(Beginning of Given entries)
(* ===== verification/Arrow.v ===== *)
(** * Arrow and Spanner types, and the schema of a result

    The Arrow data types, fields and arrays the driver reads and builds, with the
    typing of their cells; the Spanner types of a result's metadata; and the
    mapping from the second to the first ([build_schema], [arrow_field],
    [arrow_type] of [src/conversion.rs]).

    An array is its type and its cells.  A dictionary-encoded cell holds the cell
    its key selects, so a null key and a null value stay apart; a cell of a
    dense union holds its type id and the cell of that branch. *)

From Stdlib Require Import SpecFloat.
From S2P Require Import Prelude RustStr RustNum ErrorModel Config Stream.

(** ** Arrow types ([arrow_schema]) *)

Inductive TimeUnit := USecond | UMillisecond | UMicrosecond | UNanosecond.

#[export] Instance TimeUnit_eq_dec : EqDecision TimeUnit.
Proof. solve_decision. Defined.

(** [DataType]; [DOther] stands for the variants the driver never names. *)
Inductive DataType :=
  | DNull | DBoolean
  | DInt8 | DInt16 | DInt32 | DInt64
  | DUInt8 | DUInt16 | DUInt32 | DUInt64
  | DFloat16 | DFloat32 | DFloat64
  | DUtf8 | DLargeUtf8 | DUtf8View
  | DBinary | DLargeBinary | DBinaryView | DFixedSizeBinary (width : Z)
  | DDate32 | DDate64
  | DTimestamp (unit : TimeUnit) (tz : option rstr)
  | DDecimal128 (precision scale : Z)
  | DList (item : Field) | DLargeList (item : Field)
  | DStruct (fields : list Field)
  | DDictionary (key value : DataType)
  | DUnion (fields : list (Z * Field))
  | DOther (name : rstr)
with Field :=
  | mkField (name : rstr) (dt : DataType) (nullable : bool) (metadata : list (rstr * rstr)).

Definition f_name (f : Field) : rstr := let 'mkField n _ _ _ := f in n.
Definition f_type (f : Field) : DataType := let 'mkField _ d _ _ := f in d.
Definition f_nullable (f : Field) : bool := let 'mkField _ _ b _ := f in b.
Definition f_metadata (f : Field) : list (rstr * rstr) := let 'mkField _ _ _ m := f in m.

(** [Field::new]. *)
Definition Field_new (name : rstr) (dt : DataType) (nullable : bool) : Field := mkField name dt nullable [].

Definition with_metadata (f : Field) (m : list (rstr * rstr)) : Field :=
  mkField (f_name f) (f_type f) (f_nullable f) m.

(** [HashMap::get]. *)
Fixpoint get_metadata (m : list (rstr * rstr)) (key : rstr) : option rstr :=
  match m with
  | [] => None
  | (k, v) :: m => if decide (k = key) then Some v else get_metadata m key
  end.

Definition is_leaf (dt : DataType) : bool :=
  match dt with DList _ | DLargeList _ | DStruct _ | DDictionary _ _ | DUnion _ => false | _ => true end.

Section DataTypeInd.
Variable P : DataType -> Prop.
Hypothesis Hleaf : forall dt, is_leaf dt = true -> P dt.
Hypothesis Hlist : forall f, P (f_type f) -> P (DList f).
Hypothesis Hllist : forall f, P (f_type f) -> P (DLargeList f).
Hypothesis Hstruct : forall fs, Forall (fun f => P (f_type f)) fs -> P (DStruct fs).
Hypothesis Hdict : forall k v, P k -> P v -> P (DDictionary k v).
Hypothesis Hunion : forall fs, Forall (fun nf => P (f_type (snd nf))) fs -> P (DUnion fs).

(** Induction with the hypothesis for the fields of a struct. *)
Fixpoint DataType_deep_ind (dt : DataType) : P dt :=
  match dt with
  | DList f => Hlist f (match f return P (f_type f) with mkField _ d _ _ => DataType_deep_ind d end)
  | DLargeList f => Hllist f (match f return P (f_type f) with mkField _ d _ _ => DataType_deep_ind d end)
  | DStruct fs => Hstruct fs
      ((fix go fs : Forall (fun f => P (f_type f)) fs :=
          match fs with
          | [] => Forall_nil_2 _
          | f :: fs => Forall_cons_2 (fun f => P (f_type f)) f fs (match f return P (f_type f) with mkField _ d _ _ => DataType_deep_ind d end) (go fs)
          end) fs)
  | DDictionary k v => Hdict k v (DataType_deep_ind k) (DataType_deep_ind v)
  | DUnion fs => Hunion fs
      ((fix go fs : Forall (fun nf => P (f_type (snd nf))) fs :=
          match fs with
          | [] => Forall_nil_2 _
          | nf :: fs => Forall_cons_2 (fun nf => P (f_type (snd nf))) nf fs
              (match snd nf as f return P (f_type f) with mkField _ d _ _ => DataType_deep_ind d end) (go fs)
          end) fs)
  | DNull => Hleaf DNull eq_refl | DBoolean => Hleaf DBoolean eq_refl
  | DInt8 => Hleaf DInt8 eq_refl | DInt16 => Hleaf DInt16 eq_refl | DInt32 => Hleaf DInt32 eq_refl | DInt64 => Hleaf DInt64 eq_refl
  | DUInt8 => Hleaf DUInt8 eq_refl | DUInt16 => Hleaf DUInt16 eq_refl | DUInt32 => Hleaf DUInt32 eq_refl | DUInt64 => Hleaf DUInt64 eq_refl
  | DFloat16 => Hleaf DFloat16 eq_refl | DFloat32 => Hleaf DFloat32 eq_refl | DFloat64 => Hleaf DFloat64 eq_refl
  | DUtf8 => Hleaf DUtf8 eq_refl | DLargeUtf8 => Hleaf DLargeUtf8 eq_refl | DUtf8View => Hleaf DUtf8View eq_refl
  | DBinary => Hleaf DBinary eq_refl | DLargeBinary => Hleaf DLargeBinary eq_refl | DBinaryView => Hleaf DBinaryView eq_refl
  | DFixedSizeBinary w => Hleaf (DFixedSizeBinary w) eq_refl
  | DDate32 => Hleaf DDate32 eq_refl | DDate64 => Hleaf DDate64 eq_refl
  | DTimestamp u t => Hleaf (DTimestamp u t) eq_refl | DDecimal128 p s => Hleaf (DDecimal128 p s) eq_refl
  | DOther n => Hleaf (DOther n) eq_refl
  end.

End DataTypeInd.

(** [DataType::eq], which compares fields with their names and metadata. *)
Fixpoint dt_eqb (a b : DataType) : bool :=
  match a, b with
  | DNull, DNull | DBoolean, DBoolean | DInt8, DInt8 | DInt16, DInt16 | DInt32, DInt32 | DInt64, DInt64
  | DUInt8, DUInt8 | DUInt16, DUInt16 | DUInt32, DUInt32 | DUInt64, DUInt64
  | DFloat16, DFloat16 | DFloat32, DFloat32 | DFloat64, DFloat64
  | DUtf8, DUtf8 | DLargeUtf8, DLargeUtf8 | DUtf8View, DUtf8View
  | DBinary, DBinary | DLargeBinary, DLargeBinary | DBinaryView, DBinaryView
  | DDate32, DDate32 | DDate64, DDate64 => true
  | DFixedSizeBinary n, DFixedSizeBinary m => bool_decide (n = m)
  | DTimestamp u t, DTimestamp u' t' => bool_decide (u = u' /\ t = t')
  | DDecimal128 p s, DDecimal128 p' s' => bool_decide (p = p' /\ s = s')
  | DList f, DList g | DLargeList f, DLargeList g => field_eqb f g
  | DStruct fs, DStruct gs =>
      (fix go fs gs := match fs, gs with
         | [], [] => true
         | f :: fs, g :: gs => field_eqb f g && go fs gs
         | _, _ => false
         end) fs gs
  | DDictionary k v, DDictionary k' v' => dt_eqb k k' && dt_eqb v v'
  | DUnion fs, DUnion gs =>
      (fix go fs gs := match fs, gs with
         | [], [] => true
         | (i, f) :: fs, (j, g) :: gs => bool_decide (i = j) && field_eqb f g && go fs gs
         | _, _ => false
         end) fs gs
  | DOther n, DOther m => bool_decide (n = m)
  | _, _ => false
  end
with field_eqb (f g : Field) : bool :=
  match f, g with
  | mkField n d b m, mkField n' d' b' m' => bool_decide (n = n' /\ b = b' /\ m = m') && dt_eqb d d'
  end.

(** ** Arrays ([arrow_array]) *)

Inductive Cell :=
  | CNull
  | CBool (b : bool)
  | CInt (z : Z)
  | CFloat (x : f64)
  | CStr (s : rstr)
  | CBytes (b : list N)
  | CList (l : list Cell)
  | CStruct (l : list Cell)
  | CDict (c : Cell)
  | CUnion (type_id : Z) (c : Cell).

Record Array := mkArray { a_type : DataType; a_cells : list Cell }.

Definition in_range (lo hi z : Z) : bool := bool_decide (lo <= z <= hi)%Z.

(** The natives of an integer-backed type. *)
Definition int_native (dt : DataType) (z : Z) : bool :=
  match dt with
  | DInt8 => in_range (-128) 127 z
  | DInt16 => in_range (-32768) 32767 z
  | DInt32 | DDate32 => in_range (- 2 ^ 31) (2 ^ 31 - 1) z
  | DInt64 | DDate64 | DTimestamp _ _ => is_i64 z
  | DUInt8 => in_range 0 255 z
  | DUInt16 => in_range 0 65535 z
  | DUInt32 => in_range 0 u32_max z
  | DUInt64 => in_range 0 u64_max z
  | DDecimal128 _ _ => in_range (- 2 ^ 127) (2 ^ 127 - 1) z
  | _ => false
  end.

(** [cell_ok dt c]: [c] is a cell of an array of type [dt]. *)
Fixpoint cell_ok (dt : DataType) (c : Cell) {struct dt} : bool :=
  match c with
  | CNull => true
  | CBool _ => match dt with DBoolean => true | _ => false end
  | CInt z => int_native dt z
  | CFloat _ => match dt with DFloat16 | DFloat32 | DFloat64 => true | _ => false end
  | CStr _ => match dt with DUtf8 | DLargeUtf8 | DUtf8View => true | _ => false end
  | CBytes _ => match dt with DBinary | DLargeBinary | DBinaryView | DFixedSizeBinary _ => true | _ => false end
  | CList l => match dt with DList f | DLargeList f => forallb (field_ok f) l | _ => false end
  | CStruct l =>
      match dt with
      | DStruct fs =>
          (fix go fs l := match fs, l with
             | [], [] => true
             | f :: fs, c :: l => field_ok f c && go fs l
             | _, _ => false
             end) fs l
      | _ => false
      end
  | CDict c => match dt with DDictionary _ v => cell_ok v c | _ => false end
  | CUnion id c =>
      match dt with
      | DUnion fs =>
          (fix go fs := match fs with
             | [] => false
             | (i, f) :: fs => if decide (i = id) then field_ok f c else go fs
             end) fs
      | _ => false
      end
  end
with field_ok (f : Field) (c : Cell) {struct f} : bool :=
  match f with mkField _ d _ _ => cell_ok d c end.

Definition array_ok (a : Array) : Prop := Forall (fun c => cell_ok (a_type a) c = true) (a_cells a).

(** [RecordBatch]: the columns beside their fields, and the number of rows. *)
Record Batch := mkBatch { b_fields : list Field; b_columns : list Array; b_rows : nat }.

(** What [RecordBatch::try_new] validates: a column per field, of its type, all of
    one length. *)
Definition batch_ok (b : Batch) : Prop :=
  Forall2 (fun f a => a_type a = f_type f /\ length (a_cells a) = b_rows b /\ array_ok a)
    (b_fields b) (b_columns b).

(** ** Spanner types *)

Inductive TypeCode :=
  | TcUnspecified | TcBool | TcInt64 | TcFloat64 | TcFloat32 | TcTimestamp | TcDate | TcString
  | TcBytes | TcArray | TcStruct | TcNumeric | TcJson | TcProto | TcEnum | TcInterval | TcUuid
  | TcUnknown (n : Z).

#[export] Instance TypeCode_eq_dec : EqDecision TypeCode.
Proof. solve_decision. Defined.

(** [google_cloud_spanner::value::Type]: a code, an element type, a struct type
    whose fields may come without a type. *)
Inductive Ty := mkTy (code : TypeCode) (element : option Ty) (fields : option (list (rstr * option Ty))).

Definition ty_code (t : Ty) : TypeCode := let 'mkTy c _ _ := t in c.

(** ** The schema of a result ([src/conversion.rs]) *)

Definition LIST_ITEM : rstr := str "item".
Definition MAX_TYPE_NESTING_DEPTH : nat := 100.
Definition NUMERIC_PRECISION : Z := 38.
Definition NUMERIC_SCALE : Z := 9.
Definition TIMESTAMP_TZ : rstr := str "UTC".
Definition ARROW_EXTENSION_NAME : rstr := str "ARROW:extension:name".
Definition ARROW_EXTENSION_METADATA : rstr := str "ARROW:extension:metadata".
Definition ARROW_JSON_EXTENSION : rstr := str "arrow.json".

Definition json_extension_metadata : list (rstr * rstr) :=
  [(ARROW_EXTENSION_NAME, ARROW_JSON_EXTENSION); (ARROW_EXTENSION_METADATA, [])].

Definition is_json_field (field : Field) : bool :=
  let storage := match f_type field with DDictionary _ value => value | other => other end in
  match storage with DUtf8 | DLargeUtf8 | DUtf8View => true | _ => false end &&
  bool_decide (get_metadata (f_metadata field) ARROW_EXTENSION_NAME = Some ARROW_JSON_EXTENSION).

Definition time_unit (p : TimestampPrecision) : TimeUnit :=
  match p with NanosecondsErrorOnOverflow => UNanosecond | Microseconds => UMicrosecond end.

Section Schema.
Variable precision : TimestampPrecision.

Definition check_depth (depth : nat) : Result unit :=
  if decide (MAX_TYPE_NESTING_DEPTH < depth) then
    Err (err [Lit "nested STRUCT/ARRAY type exceeds the maximum depth of ";
              DispZ (Z.of_nat MAX_TYPE_NESTING_DEPTH)] Internal)
  else Ok tt.

(** [arrow_field_at] from the type already mapped. *)
Definition tag_field (name : rstr) (code : TypeCode) (nullable : bool) (dt : DataType) : Field :=
  let field := Field_new name dt nullable in
  if decide (code = TcJson) then with_metadata field json_extension_metadata else field.

(** A struct field without a type has the default type, which is text. *)
Fixpoint arrow_type (ty : Ty) (depth : nat) {struct ty} : Result DataType :=
  let 'mkTy code element fields := ty in
  _ ← check_depth depth;
  match code with
  | TcBool => Ok DBoolean
  | TcInt64 => Ok DInt64
  | TcFloat64 => Ok DFloat64
  | TcFloat32 => Ok DFloat32
  | TcBytes => Ok DBinary
  | TcDate => Ok DDate32
  | TcTimestamp => Ok (DTimestamp (time_unit precision) (Some TIMESTAMP_TZ))
  | TcNumeric => Ok (DDecimal128 NUMERIC_PRECISION NUMERIC_SCALE)
  | TcStruct =>
      match fields with
      | Some fields =>
          fs ← (fix go (fields : list (rstr * option Ty)) : Result (list Field) :=
                  match fields with
                  | [] => Ok []
                  | (name, ty) :: fields =>
                      f ← match ty with
                          | Some ty => dt ← arrow_type ty (S depth); Ok (tag_field name (ty_code ty) true dt)
                          | None => _ ← check_depth (S depth); Ok (tag_field name TcUnspecified true DUtf8)
                          end;
                      fs ← go fields; Ok (f :: fs)
                  end) fields;
          Ok (DStruct fs)
      | None => Ok DUtf8
      end
  | TcArray =>
      match element with
      | Some element =>
          match ty_code element with
          | TcArray | TcUnspecified => Ok DUtf8
          | _ => dt ← arrow_type element (S depth);
                 Ok (DList (tag_field LIST_ITEM (ty_code element) true dt))
          end
      | None => Ok DUtf8
      end
  | TcEnum => Ok DInt64
  | TcProto => Ok DBinary
  | _ => Ok DUtf8
  end.

Definition arrow_field_at (name : rstr) (ty : Ty) (nullable : bool) (depth : nat) : Result Field :=
  dt ← arrow_type ty depth; Ok (tag_field name (ty_code ty) nullable dt).

Definition arrow_field (name : rstr) (ty : Ty) (nullable : bool) : Result Field :=
  arrow_field_at name ty nullable 0.

Definition name_column (name : rstr) (e : Error) : Error :=
  annotate e (fun m => [Lit "column "; Dbg name; Lit ": "] ++ m).

Definition res_map_err {A} (f : Error -> Error) (r : Result A) : Result A :=
  match r with Ok a => Ok a | Err e => Err (f e) end.

(** A result's metadata: column names, and the types there are. *)
Fixpoint schema_fields (names : list rstr) (types : list Ty) : Result (list Field) :=
  match names with
  | [] => Ok []
  | name :: names =>
      f ← match types with
          | ty :: _ => res_map_err (name_column name) (arrow_field name ty true)
          | [] => Ok (Field_new name DUtf8 true)
          end;
      fs ← schema_fields names (tail types); Ok (f :: fs)
  end.

Definition build_schema (metadata : option (list rstr * list Ty)) (first_row : option Row) :
    Result (list Field) :=
  match metadata with
  | Some ((name :: _) as names, types) => schema_fields names types
  | _ =>
      let width := match first_row with Some r => length r | None => 0 end in
      Ok (map (fun i => Field_new (str "col" ++ show_N (N.of_nat i)) DUtf8 true) (seq 0 width))
  end.

End Schema.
(End of Given entries)
**Required action**
Your answer should consist solely of the lines above from the line with "ARROW_JSON_EXTENSION); (ARROW_EXTENSION_METADATA, [])]." to the line with "Definition time_unit (p", both included, reproduced exactly.

**Expected answer**
  [(ARROW_EXTENSION_NAME, ARROW_JSON_EXTENSION); (ARROW_EXTENSION_METADATA, [])].

Definition is_json_field (field : Field) : bool :=
  let storage := match f_type field with DDictionary _ value => value | other => other end in
  match storage with DUtf8 | DLargeUtf8 | DUtf8View => true | _ => false end &&
  bool_decide (get_metadata (f_metadata field) ARROW_EXTENSION_NAME = Some ARROW_JSON_EXTENSION).

Definition time_unit (p : TimestampPrecision) : TimeUnit :=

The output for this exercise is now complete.